* Exercise objective *
From the first line through the one containing "or the map that", restate the listing word for word, and give no other lines.

* Given data *
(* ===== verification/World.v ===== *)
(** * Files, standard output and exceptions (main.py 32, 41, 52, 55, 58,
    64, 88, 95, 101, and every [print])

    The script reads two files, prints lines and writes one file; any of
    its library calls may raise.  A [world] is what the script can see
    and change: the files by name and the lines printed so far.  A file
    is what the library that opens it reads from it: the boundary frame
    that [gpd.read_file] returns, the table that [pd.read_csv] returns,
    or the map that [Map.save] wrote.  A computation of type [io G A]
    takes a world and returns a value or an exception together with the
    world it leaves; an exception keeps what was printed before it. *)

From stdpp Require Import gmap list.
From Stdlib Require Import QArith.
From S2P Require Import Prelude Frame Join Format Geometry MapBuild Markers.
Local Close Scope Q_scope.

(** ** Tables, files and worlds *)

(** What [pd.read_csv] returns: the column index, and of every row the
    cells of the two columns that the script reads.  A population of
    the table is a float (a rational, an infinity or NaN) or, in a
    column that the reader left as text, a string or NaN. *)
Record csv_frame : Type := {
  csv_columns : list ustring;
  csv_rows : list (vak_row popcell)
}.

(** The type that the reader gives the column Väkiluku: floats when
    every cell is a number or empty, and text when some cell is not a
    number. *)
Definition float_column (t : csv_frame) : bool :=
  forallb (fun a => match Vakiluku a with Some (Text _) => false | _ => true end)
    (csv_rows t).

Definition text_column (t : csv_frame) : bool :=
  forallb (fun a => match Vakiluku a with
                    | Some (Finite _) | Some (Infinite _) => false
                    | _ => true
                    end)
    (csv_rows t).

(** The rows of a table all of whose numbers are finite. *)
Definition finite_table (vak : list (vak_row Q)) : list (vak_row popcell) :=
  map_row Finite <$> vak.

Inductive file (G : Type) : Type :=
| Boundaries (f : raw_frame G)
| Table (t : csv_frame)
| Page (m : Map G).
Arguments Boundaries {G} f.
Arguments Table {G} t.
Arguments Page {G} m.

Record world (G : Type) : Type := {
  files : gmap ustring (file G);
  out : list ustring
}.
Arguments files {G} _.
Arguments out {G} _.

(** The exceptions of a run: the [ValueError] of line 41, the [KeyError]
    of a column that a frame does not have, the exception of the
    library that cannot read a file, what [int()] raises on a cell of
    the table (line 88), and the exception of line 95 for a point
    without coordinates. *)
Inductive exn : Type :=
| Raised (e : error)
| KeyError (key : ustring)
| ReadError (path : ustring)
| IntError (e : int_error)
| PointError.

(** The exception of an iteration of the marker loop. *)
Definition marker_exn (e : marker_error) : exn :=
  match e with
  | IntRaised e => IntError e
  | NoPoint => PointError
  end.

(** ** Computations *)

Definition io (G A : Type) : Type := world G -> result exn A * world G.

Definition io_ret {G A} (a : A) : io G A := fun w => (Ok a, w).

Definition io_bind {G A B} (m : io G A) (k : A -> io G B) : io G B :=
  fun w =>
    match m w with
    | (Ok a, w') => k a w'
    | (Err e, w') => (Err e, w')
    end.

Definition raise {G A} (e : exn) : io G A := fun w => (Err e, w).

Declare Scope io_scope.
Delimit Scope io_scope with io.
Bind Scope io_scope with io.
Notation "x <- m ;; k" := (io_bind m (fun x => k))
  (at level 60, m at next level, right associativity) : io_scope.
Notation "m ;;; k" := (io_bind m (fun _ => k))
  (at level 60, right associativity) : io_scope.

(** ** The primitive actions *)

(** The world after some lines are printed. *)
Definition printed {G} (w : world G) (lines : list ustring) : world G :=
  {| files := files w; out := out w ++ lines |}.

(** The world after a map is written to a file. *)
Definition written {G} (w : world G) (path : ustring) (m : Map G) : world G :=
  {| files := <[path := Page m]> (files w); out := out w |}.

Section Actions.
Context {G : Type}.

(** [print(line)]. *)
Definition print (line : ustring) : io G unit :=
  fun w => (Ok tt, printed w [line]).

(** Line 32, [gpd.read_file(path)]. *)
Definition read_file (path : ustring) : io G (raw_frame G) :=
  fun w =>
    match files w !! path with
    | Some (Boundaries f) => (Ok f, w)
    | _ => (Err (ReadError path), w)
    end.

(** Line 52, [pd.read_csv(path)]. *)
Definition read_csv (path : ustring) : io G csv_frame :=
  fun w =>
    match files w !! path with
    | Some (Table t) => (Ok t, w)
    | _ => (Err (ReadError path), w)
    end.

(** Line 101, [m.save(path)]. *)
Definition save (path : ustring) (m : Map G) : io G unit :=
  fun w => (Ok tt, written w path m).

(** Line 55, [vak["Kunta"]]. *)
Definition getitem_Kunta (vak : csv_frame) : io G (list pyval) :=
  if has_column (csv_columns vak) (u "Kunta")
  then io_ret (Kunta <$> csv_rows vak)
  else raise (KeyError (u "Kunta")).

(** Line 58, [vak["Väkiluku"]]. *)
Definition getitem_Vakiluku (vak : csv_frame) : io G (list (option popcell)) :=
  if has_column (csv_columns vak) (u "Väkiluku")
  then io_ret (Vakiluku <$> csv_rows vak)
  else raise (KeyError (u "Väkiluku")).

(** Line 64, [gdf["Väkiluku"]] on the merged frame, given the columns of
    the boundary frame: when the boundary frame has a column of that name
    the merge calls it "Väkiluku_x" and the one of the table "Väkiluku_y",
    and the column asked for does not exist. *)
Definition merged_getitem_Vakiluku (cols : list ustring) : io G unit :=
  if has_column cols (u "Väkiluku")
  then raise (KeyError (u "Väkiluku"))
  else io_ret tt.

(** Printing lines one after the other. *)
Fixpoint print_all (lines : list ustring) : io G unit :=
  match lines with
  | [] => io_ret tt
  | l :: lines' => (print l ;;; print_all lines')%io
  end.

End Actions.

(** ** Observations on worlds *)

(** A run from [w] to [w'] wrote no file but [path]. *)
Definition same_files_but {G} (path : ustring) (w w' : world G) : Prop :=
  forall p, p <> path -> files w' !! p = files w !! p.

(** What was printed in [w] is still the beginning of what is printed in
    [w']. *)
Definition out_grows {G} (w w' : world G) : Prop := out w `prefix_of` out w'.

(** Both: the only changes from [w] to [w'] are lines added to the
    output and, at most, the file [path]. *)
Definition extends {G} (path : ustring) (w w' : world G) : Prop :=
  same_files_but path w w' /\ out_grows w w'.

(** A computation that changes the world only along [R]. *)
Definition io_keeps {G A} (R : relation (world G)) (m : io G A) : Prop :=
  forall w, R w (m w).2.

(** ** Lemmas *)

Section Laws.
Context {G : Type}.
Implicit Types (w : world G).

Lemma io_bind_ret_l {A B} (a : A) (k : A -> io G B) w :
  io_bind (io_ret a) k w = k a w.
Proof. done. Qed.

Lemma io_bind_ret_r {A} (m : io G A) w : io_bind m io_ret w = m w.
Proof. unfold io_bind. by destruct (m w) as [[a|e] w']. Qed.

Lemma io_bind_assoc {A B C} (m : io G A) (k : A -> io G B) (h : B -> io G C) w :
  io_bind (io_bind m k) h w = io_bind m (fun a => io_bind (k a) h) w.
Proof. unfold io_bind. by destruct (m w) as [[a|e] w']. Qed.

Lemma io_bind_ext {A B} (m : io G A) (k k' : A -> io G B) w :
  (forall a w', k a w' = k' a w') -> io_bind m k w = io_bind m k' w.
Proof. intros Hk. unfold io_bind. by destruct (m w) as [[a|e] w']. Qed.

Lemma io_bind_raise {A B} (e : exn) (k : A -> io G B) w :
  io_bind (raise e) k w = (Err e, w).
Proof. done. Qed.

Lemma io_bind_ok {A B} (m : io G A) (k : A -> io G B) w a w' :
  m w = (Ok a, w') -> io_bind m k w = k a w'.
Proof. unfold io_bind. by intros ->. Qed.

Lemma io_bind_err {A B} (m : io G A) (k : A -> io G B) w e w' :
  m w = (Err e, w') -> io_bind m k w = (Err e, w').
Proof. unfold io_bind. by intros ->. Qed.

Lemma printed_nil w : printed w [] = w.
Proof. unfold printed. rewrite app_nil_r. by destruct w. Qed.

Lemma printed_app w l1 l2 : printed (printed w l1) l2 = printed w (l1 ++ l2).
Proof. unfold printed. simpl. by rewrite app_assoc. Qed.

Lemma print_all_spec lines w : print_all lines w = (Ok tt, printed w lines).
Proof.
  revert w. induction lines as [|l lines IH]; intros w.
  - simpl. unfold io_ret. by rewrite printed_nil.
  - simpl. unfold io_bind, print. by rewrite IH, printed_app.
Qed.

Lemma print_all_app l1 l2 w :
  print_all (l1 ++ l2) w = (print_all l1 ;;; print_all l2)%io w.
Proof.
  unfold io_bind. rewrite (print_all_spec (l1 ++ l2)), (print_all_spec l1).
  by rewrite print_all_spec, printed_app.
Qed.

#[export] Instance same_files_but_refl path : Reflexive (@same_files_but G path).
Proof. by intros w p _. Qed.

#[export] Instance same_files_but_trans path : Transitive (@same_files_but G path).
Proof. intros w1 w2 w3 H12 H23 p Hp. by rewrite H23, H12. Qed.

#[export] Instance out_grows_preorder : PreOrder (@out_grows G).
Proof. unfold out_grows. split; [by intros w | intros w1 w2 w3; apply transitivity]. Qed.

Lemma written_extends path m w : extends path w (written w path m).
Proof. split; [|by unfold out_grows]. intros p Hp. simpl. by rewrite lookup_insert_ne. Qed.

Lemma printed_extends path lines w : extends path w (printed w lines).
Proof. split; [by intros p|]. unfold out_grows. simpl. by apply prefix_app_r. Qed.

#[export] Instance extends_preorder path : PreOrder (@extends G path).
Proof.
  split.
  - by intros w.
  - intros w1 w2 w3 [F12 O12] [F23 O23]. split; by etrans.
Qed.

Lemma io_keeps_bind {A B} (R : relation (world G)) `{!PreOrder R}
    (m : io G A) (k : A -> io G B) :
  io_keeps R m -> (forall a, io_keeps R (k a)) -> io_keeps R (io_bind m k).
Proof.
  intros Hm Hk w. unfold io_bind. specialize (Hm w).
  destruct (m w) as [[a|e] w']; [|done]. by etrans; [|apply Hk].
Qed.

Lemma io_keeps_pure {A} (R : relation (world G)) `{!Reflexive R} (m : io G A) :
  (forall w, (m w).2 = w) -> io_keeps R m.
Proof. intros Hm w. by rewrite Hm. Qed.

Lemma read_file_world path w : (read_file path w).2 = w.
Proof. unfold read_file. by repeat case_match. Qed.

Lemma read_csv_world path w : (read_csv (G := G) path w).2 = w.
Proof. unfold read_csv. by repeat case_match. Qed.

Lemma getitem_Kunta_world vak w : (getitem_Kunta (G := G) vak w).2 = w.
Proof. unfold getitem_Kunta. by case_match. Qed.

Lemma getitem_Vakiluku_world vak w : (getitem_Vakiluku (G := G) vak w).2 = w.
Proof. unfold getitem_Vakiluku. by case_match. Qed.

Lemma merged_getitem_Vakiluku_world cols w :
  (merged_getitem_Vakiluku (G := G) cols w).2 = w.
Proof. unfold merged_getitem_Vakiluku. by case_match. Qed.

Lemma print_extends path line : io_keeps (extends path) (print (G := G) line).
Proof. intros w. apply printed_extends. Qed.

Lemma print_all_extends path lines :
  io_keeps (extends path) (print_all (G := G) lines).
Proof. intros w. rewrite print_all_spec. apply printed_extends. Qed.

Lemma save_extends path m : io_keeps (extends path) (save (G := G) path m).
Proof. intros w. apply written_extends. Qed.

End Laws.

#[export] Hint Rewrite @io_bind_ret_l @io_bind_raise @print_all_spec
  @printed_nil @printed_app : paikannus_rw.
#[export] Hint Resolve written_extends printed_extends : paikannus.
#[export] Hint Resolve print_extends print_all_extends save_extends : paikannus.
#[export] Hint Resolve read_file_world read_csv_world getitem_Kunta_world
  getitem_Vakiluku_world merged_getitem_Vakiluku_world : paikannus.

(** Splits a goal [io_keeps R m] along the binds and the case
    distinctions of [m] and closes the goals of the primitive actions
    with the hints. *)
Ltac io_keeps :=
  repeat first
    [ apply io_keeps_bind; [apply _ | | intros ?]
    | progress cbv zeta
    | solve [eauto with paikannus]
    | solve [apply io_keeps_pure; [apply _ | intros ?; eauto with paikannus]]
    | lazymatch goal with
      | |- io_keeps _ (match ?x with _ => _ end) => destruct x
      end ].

* Written solution *
(* ===== verification/World.v ===== *)
(** * Files, standard output and exceptions (main.py 32, 41, 52, 55, 58,
    64, 88, 95, 101, and every [print])

    The script reads two files, prints lines and writes one file; any of
    its library calls may raise.  A [world] is what the script can see
    and change: the files by name and the lines printed so far.  A file
    is what the library that opens it reads from it: the boundary frame
    that [gpd.read_file] returns, the table that [pd.read_csv] returns,
    or the map that [Map.save] wrote.  A computation of type [io G A]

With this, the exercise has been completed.